InfluxDB Tech Tips – August 2016
Recorded: August 2016
In this session, Regan Kuchan from the InfluxData Support and Services team will walk you through the following key topics: GROUP BY time () queries, Continuous Queries, and a couple of tips on querying data from a non-DEFAULT retention policy base, querying data that occurs in the future, as well as acceptable boolean syntax use.
Watch the Webinar
Watch the webinar “InfluxDB Tech Tips – August 2016” by clicking on the download button on the right. This will open the recording.
Transcript +
Here is an unedited transcript of the webinar “InfluxDB Tech Tips – August 2016.” This is provided for those who prefer to read than watch the webinar. Please note that the transcript is raw. We apologize for any transcribing errors.
Speakers:
• Regan Kuchan: Technical Writer, InfluxData
Regan Kuchan 00:03.002 Hello. My name is Regan and I’m on the support team here at InfluxData. I also write a weekly blog that Jimmy mentioned that covers some of the frequently asked questions that we get on the support team as well as some general tips and tricks for working with our database. And today I’m going to be going over some of the topics that I’ve covered in that blog. So I grouped topics into three main categories. The first category is group by time queries. The behavior of group by time queries can be a little bit weird the first time you experience them so I’ll be going into detail about them today and hopefully, I’ll get them to a point where they’ll work for you. The second topic that I’m going to cover is continuous queries. The syntax for continuous queries, how often they run, and then how they kind of work underneath it all are really common questions that we get on the support team so I’ll be going over that today. And then the last category is just a couple of tips that I wanted to share with you.

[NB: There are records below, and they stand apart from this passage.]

(** The loop of [savgol_filter], started on the zero array: were it to
    complete, the output would have the length of [y] and zeros in its
    first and last [window_length // 2] entries. *)
Lemma savgol_loop_edges y c w out :
  (0 <= w)%Z ->
  fold_left (savgol_body y c w)
    (Jax.range2 (w / 2) (Z.of_nat (length y) - w / 2))
    (Ok (Arr.zeros_like y)) = Ok out ->
  length out = length y /\
  forall j, (Z.of_nat j < w / 2 \/
             Z.of_nat (length y) - w / 2 <= Z.of_nat j)%Z ->
            nth j out 0 = 0.
Proof.
  intros Hw H.
  apply (savgol_loop_frame y c w (w / 2) (Z.of_nat (length y) - w / 2))
    in H as [L F].
  - unfold Arr.zeros_like in *. rewrite repeat_length in L. split; [exact L|].
    intros j Hj. rewrite F by exact Hj. apply nth_repeat.
  - apply Z.div_pos; lia.
  - apply Forall_forall. intros i Hi. now apply range2_In in Hi.
Qed.
(** X19. For any payload whose title is a string, whose body is a string or
    absent, whose labels are dictionaries with a [name], and that has
    [html_url] and [created_at], on any store and for any order in which a
    set is walked as long as it yields the members of the set:
    [handle_issue_created] returns; the issue is stored with status
    ["open"] and the names of its labels; the node ids that appear are the
    issue's, the concepts found in the title and body, and
    [Document:<path>] for every path found there; the edges that appear are
    one [ABOUT] edge from the issue to each of them. *)
Theorem issue_created_links_concepts_and_files
    (set_order : gset string → list string) (w : world) (issue_number : Z)
    (issue_data : pydict) (title body : string) (labels names : list pyval)
    (url created : pyval) :
  (∀ s x, x ∈ set_order s ↔ x ∈ s) →
  issue_data !! "title" = Some (PStr title) →
  dict_get issue_data "body" (PStr "") = PStr body →
  dict_get issue_data "labels" (PList []) = PList labels →
  Forall2 (λ label name, ∃ items, label = PDict items
                                  ∧ assoc "name" items = Some name)
          labels names →
  issue_data !! "html_url" = Some url →
  issue_data !! "created_at" = Some created →
  let issue_id := "Issue:" +:+ pretty issue_number in
  let text := title +:+ " " +:+ body in
  let run := handle_issue_created set_order issue_number issue_data w in
  run.2 = Returned tt
  ∧ select_node issue_id run.1
    = Some (NodeRow issue_id "Issue"
              (kwargs [("number", PInt issue_number); ("title", PStr title);
                       ("body", PStr body); ("status", PStr "open");
                       ("labels", PList names); ("url", url);
                       ("created_at", created)])
              (now w) (now w))
  ∧ (∀ id, id ∈ n_id <$> nodes run.1
           ↔ id = issue_id
             ∨ id ∈ extract_concepts_from_text text
             ∨ (∃ file_path, file_path ∈ extract_files_from_text text
                             ∧ id = "Document:" +:+ file_path)
             ∨ id ∈ n_id <$> nodes w)
  ∧ (∀ k, k ∈ edge_key <$> edges run.1
          ↔ (∃ concept_id, concept_id ∈ extract_concepts_from_text text
                           ∧ k = (issue_id, concept_id, "ABOUT"))
            ∨ (∃ file_path, file_path ∈ extract_files_from_text text
                            ∧ k = (issue_id, "Document:" +:+ file_path,
                                   "ABOUT"))
            ∨ k ∈ edge_key <$> edges w).
Proof.
  intros Horder Htitle Hbody Hlabels Hnames Hurl Hcreated issue_id text run.
  assert (run = handle_issue_created set_order issue_number issue_data
                  (apply_stmts [] w)) as Hrun by done.
  clearbody run.
  unfold handle_issue_created, title_and_body, subscript in Hrun.
  rewrite Htitle, Hurl, Hcreated, !Hbody in Hrun.
  run_statements_in Hrun.
  rewrite (bind_run _ _ _ _ _ (label_names_run _ _ _ _ Hlabels Hnames))
    in Hrun.
  run_statements_in Hrun.
  change (String.append "Issue" (String.append ":" (pretty issue_number)))
    with issue_id in Hrun.
  fold text in Hrun.
  rewrite for_each_concepts in Hrun; cycle 1.
  { apply Forall_forall. intros c Hc. apply Horder in Hc.
    by apply concept_ids_named in Hc. }
  rewrite for_each_files in Hrun. run_statements_in Hrun.
  subst run. cbn [fst snd].
  split; [done|]. split; [|split].
  - rewrite select_node_apply_stmts. cbn [node_after].
    rewrite !node_after_app_unwritten.
    + cbn [node_after now_after]. by rewrite String.eqb_refl.
    + rewrite upserted_concept_stmts. intros Hin.
      apply Horder, concept_ids_named in Hin as [_ Hid].
      subst issue_id. discriminate.
    + apply plain_concept_stmts.
    + rewrite upserted_file_stmts. intros (file_path & _ & Hid).
      subst issue_id. discriminate.
    + apply plain_file_stmts.
  - intros id. rewrite node_ids_apply_stmts. cbn [upserted].
    rewrite !upserted_app, !elem_of_app, upserted_file_stmts,
      upserted_concept_stmts. cbn [upserted].
    rewrite list_elem_of_singleton, Horder. setoid_rewrite Horder. tauto.
  - intros k. rewrite edge_keys_apply_stmts. cbn [linked].
    rewrite !linked_app, !elem_of_app, linked_file_stmts,
      linked_concept_stmts. cbn [linked].
    rewrite elem_of_nil. setoid_rewrite Horder. tauto.
Qed.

Regan Kuchan 01:00.581 So let’s start with group by time queries. Group by time queries are InfluxQL queries that group query results into distinct time buckets. Group by time queries include an InfluxQL function and a group by time clause. And why are they important? Why am I talking to you about them today? Well, group by time queries are great for analyzing time series data and they’re good for doing things like down sampling. Down sampling is just taking something like 10-second resolution data and then aggregating those data to the 1-hour resolution. So now that you know kind of what they are and why they’re important, let’s get into an example to kind of see how they work in practice. So I have a sample data set up here that shows the number of sunflower orders that I get at 15-minute intervals. But what I’m actually interested in is the average number of sunflower orders that I get per hour. And I can do this for all of my data with a single query and that query is a group by time query. So this query is selecting the average of the field sunflowers from the measurement flower orders and it’s covering the time range between 6:00 PM and 7:45 PM and it’s asking InfluxDB to group the results into 1-hour time buckets. And here are the results for that query. You can see that you have two averages. The first average is for that 6:00 PM time bucket and the second average is for the 7:00 PM time bucket. Those purple frames up there show you what points go into each average.

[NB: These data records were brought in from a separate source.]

Lemma observed_after_fetch (k c : Z) (e : effect) :
  (k < c)%Z ->
  rpc_effect "sui_getCheckpointEvents" [VInt c] e -> observed_after k e.
Proof.
  intros Hk [[url ->]|[d ->]] c' [url' H].
  - injection H as _ <-. exact Hk.
  - discriminate.
Qed.

Lemma observed_after_latest (k : Z) (e : effect) :
  rpc_effect "sui_getLatestCheckpointSequenceNumber" [] e ->
  observed_after k e.
Proof. intros [[url ->]|[d ->]] c [url' H]; discriminate. Qed.

Lemma observed_after_call (k : Z) (e : effect) :
  is_call e -> observed_after k e.
Proof. intros (id & ev & ->) c [url H]. discriminate. Qed.

Lemma observed_after_wait (k d : Z) : observed_after k (Wait d).
Proof. intros c [url H]. discriminate. Qed.

(** One pass of the [for] loop: the cursor moves to [c], unless the
    dispatch of fetched events raises. *)
Lemma process_checkpoint_runs (c : Z) (w : world) :
  exists t,
    Forall (observed_after (c - 1)) t /\
    (process_checkpoint E c w = (Ok tt, moved w (Some c) t)
     \/
     exists e w3 events,
       process_checkpoint E c w = (Raise e, add_trace w t) /\
       _make_rpc_call E "sui_getCheckpointEvents" [VInt c] w =
       (Ok events, w3) /\
       _process_events events w3 = (Raise e, add_trace w t)).
Proof.
  destruct (get_events_by_checkpoint_returns E c w)
    as (events & t1 & Hget & Ht1 & Hcall).
  destruct (appends_process_events events (add_trace w t1))
    as (t2 & Hw2 & Ht2).
  exists (t1 ++ t2). split.
  { apply Forall_app. split; eapply Forall_impl; try eassumption.
    - intros e. apply observed_after_fetch. lia.
    - intros e. apply observed_after_call. }
  unfold process_checkpoint, bind. rewrite Hget.
  destruct (_process_events events (add_trace w t1)) as [[[]|e] w2] eqn:Hpe;
    simpl in Hw2; subst w2; rewrite add_trace_app.
  - left. rewrite set_checkpoint_moved.
    now rewrite add_trace_as_moved, moved_moved, app_nil_r.
  - right. exists e, (add_trace w t1), events. split; [reflexivity|].
    destruct Hcall as [Hcall|[-> _]].
    + split; [exact Hcall|]. now rewrite <- add_trace_app.
    + rewrite process_events_empty in Hpe. discriminate.
Qed.

(** The [for] loop over [n] checkpoints from [lo] on: the cursor ends [j]
    checkpoints further, where [j = n] unless a dispatch raised. *)
Lemma for_each_checkpoint_runs (n : nat) :
  forall (lo : Z) (w : world),
    cursor w = Some (lo - 1)%Z ->
    exists j t,
      (j <= n)%nat /\
      Forall (observed_after (lo - 1)) t /\
      let w' := moved w (Some (lo - 1 + Z.of_nat j)%Z) t in
      (for_each (range_from lo n) (process_checkpoint E) w = (Ok tt, w') /\
       j = n
       \/
       exists e w2 w3 events,
         for_each (range_from lo n) (process_checkpoint E) w = (Raise e, w') /\
         (j < n)%nat /\
         for_each (range_from lo j) (process_checkpoint E) w = (Ok tt, w2) /\
         _make_rpc_call E "sui_getCheckpointEvents"
                        [VInt (lo + Z.of_nat j)] w2 = (Ok events, w3) /\
         _process_events events w3 = (Raise e, w')).
Proof.
  induction n as [|n IH]; intros lo w Hcur.
  - exists 0%nat, []. repeat split; [lia|constructor|].
    left. split; [|reflexivity]. simpl.
    rewrite Z.add_0_r, <- Hcur, moved_same. reflexivity.
  - cbn [range_from for_each]. unfold bind.
    destruct (process_checkpoint_runs lo w)
      as (t1 & Ht1 & [Hok|(e & w3 & events & He & Hrpc & Hpe)]).
    + rewrite Hok.
      destruct (IH (lo + 1)%Z (moved w (Some lo) t1)) as (j & t & Hj & Ht & H).
      { unfold cursor, moved. simpl. f_equal. lia. }
      exists (S j), (t1 ++ t). split; [lia|]. split.
      { apply Forall_app. split; [exact Ht1|].
        eapply Forall_impl; [|exact Ht].
        intros e. apply observed_after_le. lia. }
      cbv zeta in H |- *. rewrite moved_moved in H.
      replace (lo - 1 + Z.of_nat (S j))%Z with (lo + 1 - 1 + Z.of_nat j)%Z
        by lia.
      destruct H as [[Hrun ->]|(e & w2 & w3 & events & Hrun & Hlt & Hpre
                                & Hrpc & Hpe)].
      * left. now split.
      * right. exists e, w2, w3, events.
        split; [exact Hrun|]. split; [lia|]. split.
        { cbn [range_from for_each]. unfold bind. now rewrite Hok. }
        replace (lo + Z.of_nat (S j))%Z with (lo + 1 + Z.of_nat j)%Z by lia.
        now split.
    + rewrite He. exists 0%nat, t1. split; [lia|]. split; [exact Ht1|].
      right. exists e, w, w3, events. cbv zeta.
      rewrite !Z.add_0_r, <- Hcur, <- add_trace_as_moved.
      split; [reflexivity|]. split; [lia|]. split; [reflexivity|].
      now split.
Qed.

(** One pass of the [while] loop. *)
Lemma poll_cycle_runs (w : world) (k : Z) :
  cursor w = Some k ->
  exists k' t,
    poll_cycle E w = (Ok tt, moved w (Some k') t) /\
    (k <= k')%Z /\
    Forall (observed_after k) t /\
    match fst (get_latest_checkpoint E w) with
    | Raise _ => k' = k
    | Ok latest =>
        k' = Z.max k latest \/
        (k' < latest)%Z /\
        dispatch_raises_after E (snd (get_latest_checkpoint E w)) k k'
                              (moved w (Some k') t)
    end.
Proof.
  intros Hcur.
  destruct (appends_get_latest_checkpoint E w) as (t0 & Hw0 & Ht0).
  assert (Forall (observed_after k) t0) as Hobs0.
  { eapply Forall_impl; [|exact Ht0]. intros e. apply observed_after_latest. }
  unfold poll_cycle, try_except, bind at 1.
  destruct (get_latest_checkpoint E w) as [[latest|e] w0];
    simpl in Hw0; subst w0; simpl fst; simpl snd.
  - unfold bind, get_self. cbn beta iota.
    change (_last_processed_checkpoint (self (add_trace w t0)))
      with (cursor w).
    rewrite Hcur.
    destruct (for_each_checkpoint_runs
                (Z.to_nat (latest + 1 - (k + 1))) (k + 1)%Z (add_trace w t0))
      as (j & t & Hj & Ht & H).
    { change (cursor (add_trace w t0)) with (cursor w). rewrite Hcur.
      f_equal. lia. }
    unfold py_range. cbv zeta in H.
    rewrite add_trace_as_moved, moved_moved, Hcur in H.
    rewrite (add_trace_as_moved w t0), Hcur.
    assert (Forall (observed_after k) (t0 ++ t)) as Hobs.
    { apply Forall_app. split; [exact Hobs0|].
      eapply Forall_impl; [|exact Ht].
      intros e. apply observed_after_le. lia. }
    destruct H as [[Hrun ->]|(e & w2 & w3 & events & Hrun & Hlt & Hpre
                              & Hrpc & Hpe)]; rewrite Hrun.
    + exists (k + 1 - 1 + Z.of_nat (Z.to_nat (latest + 1 - (k + 1))))%Z,
        ((t0 ++ t) ++ [Wait (POLLING_INTERVAL E)]).
      unfold emit. rewrite add_trace_moved.
      split; [reflexivity|]. split; [lia|]. split; [|left; lia].
      apply Forall_app. split; [exact Hobs|].
      constructor; [apply observed_after_wait|constructor].
    + exists (k + 1 - 1 + Z.of_nat j)%Z,
        ((t0 ++ t) ++ [Wait (RETRY_DELAY E)]).
      unfold emit. rewrite add_trace_moved.
      split; [reflexivity|]. split; [lia|]. split.
      { apply Forall_app. split; [exact Hobs|].
        constructor; [apply observed_after_wait|constructor]. }
      right. split; [lia|].
      exists w2, w3, (moved w (Some (k + 1 - 1 + Z.of_nat j)%Z) (t0 ++ t)),
        events, e.
      unfold py_range.
      replace (Z.to_nat (k + 1 - 1 + Z.of_nat j + 1 - (k + 1))) with j by lia.
      replace (k + 1 - 1 + Z.of_nat j + 1)%Z with (k + 1 + Z.of_nat j)%Z
        by lia.
      repeat split; assumption || (now rewrite add_trace_moved).
  - exists k, (t0 ++ [Wait (RETRY_DELAY E)]).
    unfold emit. rewrite add_trace_app, add_trace_as_moved, Hcur.
    split; [reflexivity|]. split; [lia|]. split; [|reflexivity].
    apply Forall_app. split; [exact Hobs0|].
    constructor; [apply observed_after_wait|constructor].
Qed.

Lemma poll_cycles_run (iterations : nat) :
  forall (w : world) (k : Z),
    cursor w = Some k ->
    exists k' t,
      poll_cycles E iterations w = (Ok tt, moved w (Some k') t) /\
      (k <= k')%Z /\
      Forall (observed_after k) t.
Proof.
  induction iterations as [|n IH]; intros w k Hcur.
  - exists k, []. simpl. rewrite <- Hcur, moved_same.
    repeat split; [lia|constructor].
  - cbn [poll_cycles]. unfold bind.
    destruct (poll_cycle_runs w k Hcur) as (k1 & t1 & Hrun & Hle & Ht1 & _).
    rewrite Hrun.
    destruct (IH (moved w (Some k1) t1) k1 eq_refl)
      as (k' & t & Hrun' & Hle' & Ht).
    exists k', (t1 ++ t). rewrite Hrun', moved_moved.
    split; [reflexivity|]. split; [lia|].
    apply Forall_app. split; [exact Ht1|].
    eapply Forall_impl; [|exact Ht]. intros e. now apply observed_after_le.
Qed.

(** The start of the loop on an unset cursor. *)
Lemma poll_start_runs (w : world) :
  cursor w = None ->
  exists t,
    Forall (rpc_effect "sui_getLatestCheckpointSequenceNumber" []) t /\
    snd (get_latest_checkpoint E w) = add_trace w t /\
    poll_start E w =
    (Ok tt,
     moved w (Some match fst (get_latest_checkpoint E w) with
                   | Ok latest => latest
                   | Raise _ => 0%Z
                   end) t).
Proof.
  intros Hcur.
  destruct (appends_get_latest_checkpoint E w) as (t & Hw & Ht).
  exists t. split; [exact Ht|]. split; [exact Hw|].
  unfold poll_start, bind at 1, get_self.
  change (_last_processed_checkpoint (self w)) with (cursor w).
  rewrite Hcur. unfold try_except, bind.
  destruct (get_latest_checkpoint E w) as [[latest|e] w0];
    simpl in Hw; subst w0; simpl fst;
    now rewrite set_checkpoint_moved, add_trace_as_moved, moved_moved,
      app_nil_r.
Qed.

Regan Kuchan 02:31.180 So that was a pretty simple example but when you start playing around with time ranges with GROUP BY time queries you can start seeing some weird behaviors. So here are the same sample data that I had before and the same group by time query except this time I’ve shifted out the start of the time range in the WHERE clause by 15 minutes. So instead of starting at 6:00 PM it’s going to start at 6:15 PM. And here are the results for that query. And there are two kinds of weird things going on here the first time you look at this. The first one, which is probably the most obvious, is the first timestamp in your results. And you’ll see that that timestamp says 6:00 PM. And 6:00 PM actually occurs before the start of the time range that we specified in our WHERE clause. So that’s the first weird thing to notice. The second one is what points actually go into each average. So that first average is made up of three points and those points occur between 6:15 PM and 6:45 PM. And then the second average is made up of four points and those points occur between 7:00 PM and 7:45 PM. So if you’re like me when you first ran this query, you may have thought that every single mean would consist of four points. So the first one would have points from 6:15 all the way through 7:00 PM and the second one would have points from 7:15 all the way through 8:00 PM.

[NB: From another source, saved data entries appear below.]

Definition duration_keywords : list string :=
  ["how long"; "duration"; "how many years"; "length"; "year"; "years";
   "program duration"; "bachelor duration"; "master duration";
   "how much time"; "time to complete"; "how many"; "long is";
   "take to complete"; "time required"].

Definition attendance_consequence_keywords : list string :=
  ["what if"; "what happen"; "skip class"; "miss class"; "dont attend";
   "don't attend"; "absent"; "too many absence"; "skip mandatory";
   "miss mandatory"; "late to class"; "miss too many"; "fail because"].

Definition attendance_domain_words : list string :=
  ["class"; "mandatory"; "attendance"; "absent"; "skip"; "miss"; "late"].

Definition issues_keywords : list string :=
  ["have issue"; "have problem"; "need help"; "having trouble";
   "struggling"; "cant attend"; "can't attend"; "emergency"; "conflict";
   "sick"; "medical"].

Definition lecturer_keywords : list string :=
  ["lecturer"; "lecturers"; "professor"; "instructor"; "instructors";
   "teacher"; "teachers"; "prof"; "faculty"; "tutor"; "who teaches";
   "who teach"].

Definition explanation_keywords : list string :=
  ["mandatory"; "audit"; "secondary"; "course type"; "what is mandatory";
   "what is audit"; "explain"].

Definition attendance_failure_words : list string :=
  ["skip"; "miss"; "dont"; "don't"; "happen"; "what if"].

Definition prep_keywords : list string :=
  ["before class"; "preparation"; "study tips"; "prepare well";
   "how to study"].

Definition course_indicators : list string :=
  ["course"; "class"; "learn"; "study"; "teach"; "training"; "program"].

Definition topic_keywords : list string :=
  ["machine learning"; "ml"; "artificial intelligence"; "ai";
   "data science"; "computer science"; "cybersecurity"; "cyber";
   "security"; "web development"; "web"; "database"; "db";
   "deep learning"; "neural network"; "programming"; "software"; "data";
   "python"; "java"; "javascript"; "software development"; "web dev";
   "mobile"; "app development"; "frontend"; "backend"; "fullstack";
   "business"; "design"; "ux"; "ui"; "marketing"; "entrepreneurship";
   "analytics"].

Definition single_word_topics : list string :=
  ["ml"; "ai"; "software"; "business"; "design"; "marketing"; "data";
   "web"; "mobile"; "python"; "java"; "javascript"; "security"; "cyber";
   "database"; "programming"].

Definition two_word_topics : list string :=
  ["computer science"; "data science"; "machine learning";
   "web development"; "software development"; "deep learning";
   "artificial intelligence"; "cyber security"; "app development";
   "digital marketing"].

Definition schedule_career_module_words : list string :=
  ["schedule"; "career"; "module"; "time"; "timing"; "morning";
   "afternoon"; "evening"].

Definition schedule_keywords : list string :=
  ["time"; "timing"; "schedule"; "when"; "morning"; "afternoon"; "evening"].

Definition career_keywords : list string :=
  ["career"; "job"; "future"; "work"; "industry"; "professional"].

Definition module_keywords : list string :=
  ["module"; "semester"; "this module"; "next module"; "planning"].

Definition program_query_patterns : list string :=
  ["what is in"; "whats in"; "courses in"; "what courses"; "show me";
   "tell me about"; "information about"; "about the"; "in the"; "major";
   "program"; "degree"; "what can i study"; "what will i learn"].

Definition program_names : list string :=
  ["computer science"; "data science"; "cyber security"; "cybersecurity";
   "front-end development"; "frontend"; "interaction design"; "design";
   "digital marketing"; "marketing"; "high-tech entrepreneurship";
   "entrepreneurship"; "business"; "digital transformation";
   "product management"; "fintech"; "applied data and computer science"].

(** The labels the dispatcher of [get_intelligent_recommendations] tells
    apart, the default included. *)
Definition known_labels : list string :=
  ["preparation_advice"; "course_type_explanation"; "program_duration";
   "general_info"; "greeting"; "lecturer_info"; "schedule_info";
   "career_guidance"; "module_planning"; "attendance_consequences";
   "student_issues"; "specific_class_preparation"; "program_info";
   "course_recommendation"].

(** The loop [for abbr, full in expansions.items()] over the buffer. *)
Definition expand (query_lower : string) : string :=
  fold_left
    (fun q (e : string * string) =>
       let (abbr, full) := e in
       if Py.contains abbr q then Py.replace q abbr full else q)
    expansions query_lower.

(** The greeting test: exact match, or the keyword followed by a space or
    a comma at the start of the query. *)
Definition is_greeting (query_lower : string) : bool :=
  existsb
    (fun kw =>
       String.eqb kw query_lower
       || Py.startswith query_lower (kw ++ " ")
       || Py.startswith query_lower (kw ++ ","))
    greeting_keywords.

Section Classifier.

(** [similar a b] is [SequenceMatcher(None, a, b).ratio() >= threshold] for
    the default threshold 0.75. *)
Variable similar : string -> string -> bool.

Definition _fuzzy_match (word : string) (keyword_list : list string) : bool :=
  let word_lower := Py.lower word in
  existsb
    (fun keyword =>
       Py.contains keyword word_lower || Py.contains word_lower keyword
       || similar word_lower keyword)
    keyword_list.

(** [_analyze_query_intent(query)]; [None] is Python's [None]. *)
Definition _analyze_query_intent (query : option string) : Intent :=
  match query with
  | None => course_recommendation
  | Some query =>
  if negb (Py.truthy query) then course_recommendation else
  let query_lower := Py.strip (Py.lower query) in
  if is_greeting query_lower then greeting else
  if Py.any_in how_are_you_keywords query_lower then greeting else
  let query_lower := expand query_lower in
  let query_words := Py.split query_lower in
  if Py.any_in specific_prep_keywords query_lower
  then specific_class_preparation else
  if Py.any_in duration_keywords query_lower then program_duration else
  if Py.any_in attendance_consequence_keywords query_lower
     && Py.any_in attendance_domain_words query_lower
  then attendance_consequences else
  if Py.any_in issues_keywords query_lower then student_issues else
  if Py.any_in lecturer_keywords query_lower then lecturer_info else
  if existsb (fun word => _fuzzy_match word lecturer_keywords) query_words
  then lecturer_info else
  if Py.any_in explanation_keywords query_lower
     && negb (Py.any_in attendance_failure_words query_lower)
  then course_type_explanation else
  if Py.any_in prep_keywords query_lower then preparation_advice else
  let has_course_indicator := Py.any_in course_indicators query_lower in
  let word_count := List.length (Py.split query_lower) in
  if (word_count <=? 3)%nat
     && (Py.any_in single_word_topics query_lower
         || Py.any_in two_word_topics query_lower)
  then general_info else
  if (has_course_indicator || Py.any_in topic_keywords query_lower)
     && negb (Py.any_in schedule_career_module_words query_lower)
  then general_info else
  if Py.any_in schedule_keywords query_lower then schedule_info else
  if Py.any_in career_keywords query_lower then career_guidance else
  if Py.any_in module_keywords query_lower then module_planning else
  let has_program_name := Py.any_in program_names query_lower in
  let has_program_pattern :=
    Py.any_in program_query_patterns query_lower in
  if has_program_name && has_program_pattern then program_info
  else course_recommendation
  end.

Regan Kuchan 03:57.696 So how can we explain what we’re seeing on this slide? InfluxDB has preset time buckets and by default, it automatically maintains those time buckets. So the 6:00 PM hour is a time bucket and then the 7:00 PM hour is a time bucket. So when I increased the WHERE time clause by 15 minutes InfluxDB will no longer include any data that occurred before 6:15 in that 6:00 PM time bucket but any point that makes it into that 6:00 PM time bucket has to occur in that 6:00 PM hour. And the same goes for the 7:00 PM time bucket. Any data that makes it into the 7:00 PM time bucket has to occur in the 7:00 PM hour. If you don’t like this default behavior, you can change it and you can change it by using an offset interval. So in this query, I’ve included an offset interval and that’s that bolded text in the group by time clause that says 15 minutes. And what the offset interval does is it shifts those preset time buckets that I was talking about in the previous slide. So here are the results for that query and the first thing to notice is that now the first timestamp in the results is for 6:15 instead of 6:00 PM. And then the points that go into each average—you have four points that go into each average so it’s a little bit weird when you first encounter it but once you’re aware of that behavior of group by time queries, you can pretty much make any group by time query work for you.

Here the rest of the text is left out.